I am attempting to solve the following assignment: I'm given an array of n elements. it is known that not all keys of the array are distinct, but it is given that we have k distinct elements (k<=n of course). the assignment is to do a stable sort of the array in O(n log(log n)) worst case while k=O(log n). I'm allowed to use O(n) extra memory.
My current solution is described below:
Create a hash table with chaining of size k that does the following: if the hash function tries to insert an element to a place that already has a value in it - it checks if they are equal - if they are it adds it to the list, if not it starts moving in the array until it finds a place that has that same value or an empty space(which ever comes first).
This way the lists in each place only contains elements with equal keys. the insertion to the hashtable is from start to finish in the original array so each list is stably sorted. Then sort the array in the hash table with mergeSort (for lists we treat the first element as just one and move it).

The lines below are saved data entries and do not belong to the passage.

(** * TubePropertiesComp: cross-section properties of tubular beam elements

    Shallow embedding of
    [openaerostruct_v2/structures/components/tube_properties_comp.py]:
    the methods [setup], [compute] and [compute_partials] of the class
    [TubePropertiesComp].

    Number model.  The component works on numpy arrays of IEEE doubles.  The
    methods are written once over real numbers ([R]): statements about
    [compute] and [compute_partials] are about the formulas the code
    evaluates, read in exact arithmetic.  The same program text is also
    given over any arithmetic ([g_compute], [g_compute_partials]); its
    instance at IEEE binary64 gives the values the doubles take, and shows
    where rounding and overflow part from exact arithmetic.  Python integers
    (node counts, shapes, index vectors) are [Z].

    Framework model.  [add_input], [add_output] and [declare_partials]
    record the registration; the framework's own checks of names and shapes
    are not part of the source, and a statement that [setup] returns
    normally assumes what they ask for.

    Store model.  [inputs], [outputs] and [partials] are name-indexed stores
    (finite maps); reading an absent name raises [KeyError], writing binds
    the name.  The metadata of a surface is a dictionary from keys to
    integers.  The three methods thread their store through the loop over
    the lifting surfaces and may stop with an exception; this is written
    with a small state-and-exception monad. *)

From Stdlib Require Import Reals Lra Psatz.
From Stdlib Require PrimFloat Uint63.
From stdpp Require Import gmap strings list.

(** ** Exceptions and the state-and-exception monad *)

Inductive exn : Type :=
| KeyError (key : string)
| ValueError.

Inductive result (A : Type) : Type :=
| Ok (a : A)
| Raise (e : exn).
Arguments Ok {A} a.
Arguments Raise {A} e.

Definition M (S A : Type) : Type := S → S * result A.

Global Instance M_ret {S : Type} : MRet (M S) := fun A a s => (s, Ok a).

Global Instance M_bind {S : Type} : MBind (M S) := fun A B k m s =>
  match m s with
  | (s', Ok a) => k a s'
  | (s', Raise e) => (s', Raise e)
  end.

Definition lift {S A : Type} (r : result A) : M S A := fun s => (s, r).

Definition modify {S : Type} (f : S → S) : M S unit := fun s => (f s, Ok tt).

(** [for x in l: body x] *)
Fixpoint for_each {S A : Type} (l : list A) (body : A → M S unit) : M S unit :=
  match l with
  | [] => mret tt
  | x :: l' => body x;; for_each l' body
  end.

(** [d[key]] on a dictionary with string keys. *)
Definition getitem {V : Type} (d : gmap string V) (key : string) : result V :=
  match d !! key with
  | Some v => Ok v
  | None => Raise (KeyError key)
  end.

(** [d[key] = v] *)
Definition setitem {K V : Type} `{Countable K} (key : K) (v : V) :
    M (gmap K V) unit :=
  modify (insert key v).

(** ** One-dimensional numpy arrays *)

Abbreviation array := (list R).

(** [a - b] on two one-dimensional arrays, with numpy's broadcasting rule:
    equal lengths combine entry by entry, an array of length one is
    stretched to the other's length, anything else is a [ValueError]. *)
Definition np_sub (a b : array) : result array :=
  if decide (length a = length b) then Ok (zip_with Rminus a b)
  else match a, b with
       | _, [y] => Ok ((λ x, x - y)%R <$> a)
       | [x], _ => Ok ((λ y, x - y)%R <$> b)
       | _, _ => Raise ValueError
       end.

(** [a ** n] for a literal natural exponent. *)
Definition np_pow (a : array) (n : nat) : array := (λ x, x ^ n)%R <$> a.

(** [c * a], [a * c] and [a / c] for a scalar [c]. *)
Definition scalar_mul (c : R) (a : array) : array := (λ x, c * x)%R <$> a.
Definition mul_scalar (a : array) (c : R) : array := (λ x, x * c)%R <$> a.
Definition div_scalar (a : array) (c : R) : array := (λ x, x / c)%R <$> a.

(** [np.arange(n)] for an integer [n]: [0, 1, ..., n-1], empty when [n <= 0]. *)
Definition np_arange (n : Z) : list Z := Z.of_nat <$> seq 0 (Z.to_nat n).

(** ** Variable names *)

(** ['{}_tube_{}'.format(surface, name)] *)
Definition tube_name (surface name : string) : string :=
  surface +:+ "_tube_" +:+ name.

(** ['{}_element_{}'.format(surface, name)] *)
Definition element_name (surface name : string) : string :=
  surface +:+ "_element_" +:+ name.

(** ** The component *)

(** An entry of [self.metadata['lifting_surfaces']]: the name of the surface
    and its data dictionary. *)
Abbreviation surface := (string * gmap string Z)%type.

(** What [setup] registers with the framework, in call order. *)
Record component : Type := Component {
  var_inputs : list (string * Z);
  var_outputs : list (string * Z);
  subjacs : list (string * string * list Z * list Z)
}.

Definition add_input (name : string) (shape : Z) : M component unit :=
  modify (fun c => Component (var_inputs c ++ [(name, shape)])
                             (var_outputs c) (subjacs c)).

Definition add_output (name : string) (shape : Z) : M component unit :=
  modify (fun c => Component (var_inputs c)
                             (var_outputs c ++ [(name, shape)]) (subjacs c)).

Definition declare_partials (of_ wrt : string) (rows cols : list Z) :
    M component unit :=
  modify (fun c => Component (var_inputs c) (var_outputs c)
                             (subjacs c ++ [(of_, wrt, rows, cols)])).

Section methods.
Local Open Scope R_scope.

Definition setup (lifting_surfaces : list surface) : M component unit :=
  for_each lifting_surfaces (fun '(lifting_surface_name, lifting_surface_data) =>
    num_points_z_half ← lift (getitem lifting_surface_data "num_points_z_half");
    let num_points_z := (2 * num_points_z_half - 1)%Z in
    for_each ["radius"; "thickness"] (fun in_name_ =>
      let in_name := tube_name lifting_surface_name in_name_ in
      add_input in_name (num_points_z - 1)%Z);;
    for_each ["A"; "Iy"; "Iz"; "J"] (fun out_name_ =>
      let out_name := element_name lifting_surface_name out_name_ in
      add_output out_name (num_points_z - 1)%Z);;
    let arange := np_arange (num_points_z - 1)%Z in
    for_each ["A"; "Iy"; "Iz"; "J"] (fun out_name_ =>
      let out_name := element_name lifting_surface_name out_name_ in
      for_each ["radius"; "thickness"] (fun in_name_ =>
        let in_name := tube_name lifting_surface_name in_name_ in
        declare_partials out_name in_name arange arange))).

Definition compute (lifting_surfaces : list surface)
    (inputs : gmap string array) : M (gmap string array) unit :=
  for_each lifting_surfaces (fun '(lifting_surface_name, lifting_surface_data) =>
    let radius_name := tube_name lifting_surface_name "radius" in
    let thickness_name := tube_name lifting_surface_name "thickness" in
    let A_name := element_name lifting_surface_name "A" in
    let Iy_name := element_name lifting_surface_name "Iy" in
    let Iz_name := element_name lifting_surface_name "Iz" in
    let J_name := element_name lifting_surface_name "J" in
    radius ← lift (getitem inputs radius_name);
    thickness ← lift (getitem inputs thickness_name);
    r1 ← lift (np_sub radius thickness);
    r2 ← lift (getitem inputs radius_name);
    d ← lift (np_sub (np_pow r2 2) (np_pow r1 2));
    setitem A_name (scalar_mul PI d);;
    d ← lift (np_sub (np_pow r2 4) (np_pow r1 4));
    setitem Iy_name (div_scalar (scalar_mul PI d) 4);;
    d ← lift (np_sub (np_pow r2 4) (np_pow r1 4));
    setitem Iz_name (div_scalar (scalar_mul PI d) 4);;
    d ← lift (np_sub (np_pow r2 4) (np_pow r1 4));
    setitem J_name (div_scalar (scalar_mul PI d) 2)).

Definition compute_partials (lifting_surfaces : list surface)
    (inputs : gmap string array) : M (gmap (string * string) array) unit :=
  let dr1_dr := 1 in
  let dr2_dr := 1 in
  let dr1_dt := -1 in
  let dr2_dt := 0 in
  for_each lifting_surfaces (fun '(lifting_surface_name, lifting_surface_data) =>
    let radius_name := tube_name lifting_surface_name "radius" in
    let thickness_name := tube_name lifting_surface_name "thickness" in
    let A_name := element_name lifting_surface_name "A" in
    let Iy_name := element_name lifting_surface_name "Iy" in
    let Iz_name := element_name lifting_surface_name "Iz" in
    let J_name := element_name lifting_surface_name "J" in
    radius ← lift (getitem inputs radius_name);
    thickness ← lift (getitem inputs thickness_name);
    r1 ← lift (np_sub radius thickness);
    r2 ← lift (getitem inputs radius_name);
    d ← lift (np_sub (mul_scalar r2 dr2_dr) (mul_scalar r1 dr1_dr));
    setitem (A_name, radius_name) (scalar_mul (2 * PI) d);;
    d ← lift (np_sub (mul_scalar r2 dr2_dt) (mul_scalar r1 dr1_dt));
    setitem (A_name, thickness_name) (scalar_mul (2 * PI) d);;
    d ← lift (np_sub (mul_scalar (np_pow r2 3) dr2_dr) (mul_scalar (np_pow r1 3) dr1_dr));
    setitem (Iy_name, radius_name) (scalar_mul PI d);;
    d ← lift (np_sub (mul_scalar (np_pow r2 3) dr2_dt) (mul_scalar (np_pow r1 3) dr1_dt));
    setitem (Iy_name, thickness_name) (scalar_mul PI d);;
    d ← lift (np_sub (mul_scalar (np_pow r2 3) dr2_dr) (mul_scalar (np_pow r1 3) dr1_dr));
    setitem (Iz_name, radius_name) (scalar_mul PI d);;
    d ← lift (np_sub (mul_scalar (np_pow r2 3) dr2_dt) (mul_scalar (np_pow r1 3) dr1_dt));
    setitem (Iz_name, thickness_name) (scalar_mul PI d);;
    d ← lift (np_sub (mul_scalar (np_pow r2 3) dr2_dr) (mul_scalar (np_pow r1 3) dr1_dr));
    setitem (J_name, radius_name) (scalar_mul (2 * PI) d);;
    d ← lift (np_sub (mul_scalar (np_pow r2 3) dr2_dt) (mul_scalar (np_pow r1 3) dr1_dt));
    setitem (J_name, thickness_name) (scalar_mul (2 * PI) d)).

End methods.

(** ** The run script [assignment/prob3ab.py] *)

(** [numpy.max(a)]: the largest entry; an empty array is a [ValueError]. *)
Definition np_max (a : array) : result R :=
  match a with
  | [] => Raise ValueError
  | x :: a' => Ok (foldl Rmax x a')
  end.

(** The two lines that build the thickness from the radii [r] of the mesh:
    [thickness = r / 10] and then [thickness[:] = numpy.max((thickness))]. *)
Definition uniform_thickness (r : array) : result array :=
  let thickness := div_scalar r 10 in
  match np_max thickness with
  | Ok m => Ok (replicate (length thickness) m)
  | Raise e => Raise e
  end.

(** ** Vocabulary of the statements *)

Section vocabulary.
Local Open Scope R_scope.

(** What one entry of each output array is, as a function of that entry's
    radius and thickness, in the shape the source evaluates it. *)
Definition area (r t : R) : R := PI * (r ^ 2 - (r - t) ^ 2).
Definition inertia (r t : R) : R := PI * (r ^ 4 - (r - t) ^ 4) / 4.
Definition polar (r t : R) : R := PI * (r ^ 4 - (r - t) ^ 4) / 2.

After we are done merge sorting we copy the elements back to the original array by order and whenever we meet a list we copy each element by order.

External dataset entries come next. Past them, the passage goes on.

(* ===== verification/_CoqProject ===== *)
-Q . S2P
Prelude.v
KSem.v
Platform.v
Sx12xx.v
Air.v
TimeOnAir.v
CLib.v
Plan.v
Messages.v
Runs.v
Lses.v
LsesSweep.v
LsesControl.v
LsesExperiment.v
Lres.v
LresEval.v
LresWindow.v
LresSweep.v
Experiment.v
LresControl.v
LresExperiment.v
Java.v
Database.v
Phone.v
Customize.v
StartScreen.v
PhoneSettings.v
Settings.v
Recording.v
Graphs.v
Evaluation.v
Collect.v
System.v
Losses.v
Pitfalls.v
PhoneScreens.v
PhoneFlow.v
LoopCommand.v
Explore.v
Crc.v
ByteOrder.v
Uuid.v
Att.v
AttRead.v
AttServer.v
AttDiscovery.v
Commands.v
Notify.v
Link.v
Strtol.v
Shell.v
Timeout.v
DList.v
LinkedQueues.v
TimeUnits.v
Sched.v
SchedInv.v
SchedEvents.v
Timer.v
Hal.v
HalKernel.v
RingBuffer.v
Sx127x.v
Sx126x.v
Printf.v
PrintfText.v
PrintfFloat.v
Printk.v
UuidText.v
Hex.v
Addr.v
Board.v
Scanning.v
Sensors.v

Here is what I'm not sure about:
Is it true to say that because the hash table is size k and we only have k different elements, uniform hashing promises that the amount of time the hash function will try to give different values the same place in the array is negligible and therefore it's build time complexity is O(n)?
Because if so it seems the algorithm's runtime is O(n + k log k) = O(n + log n*log(log n)). which is definitely better then O(n log k) which what was required.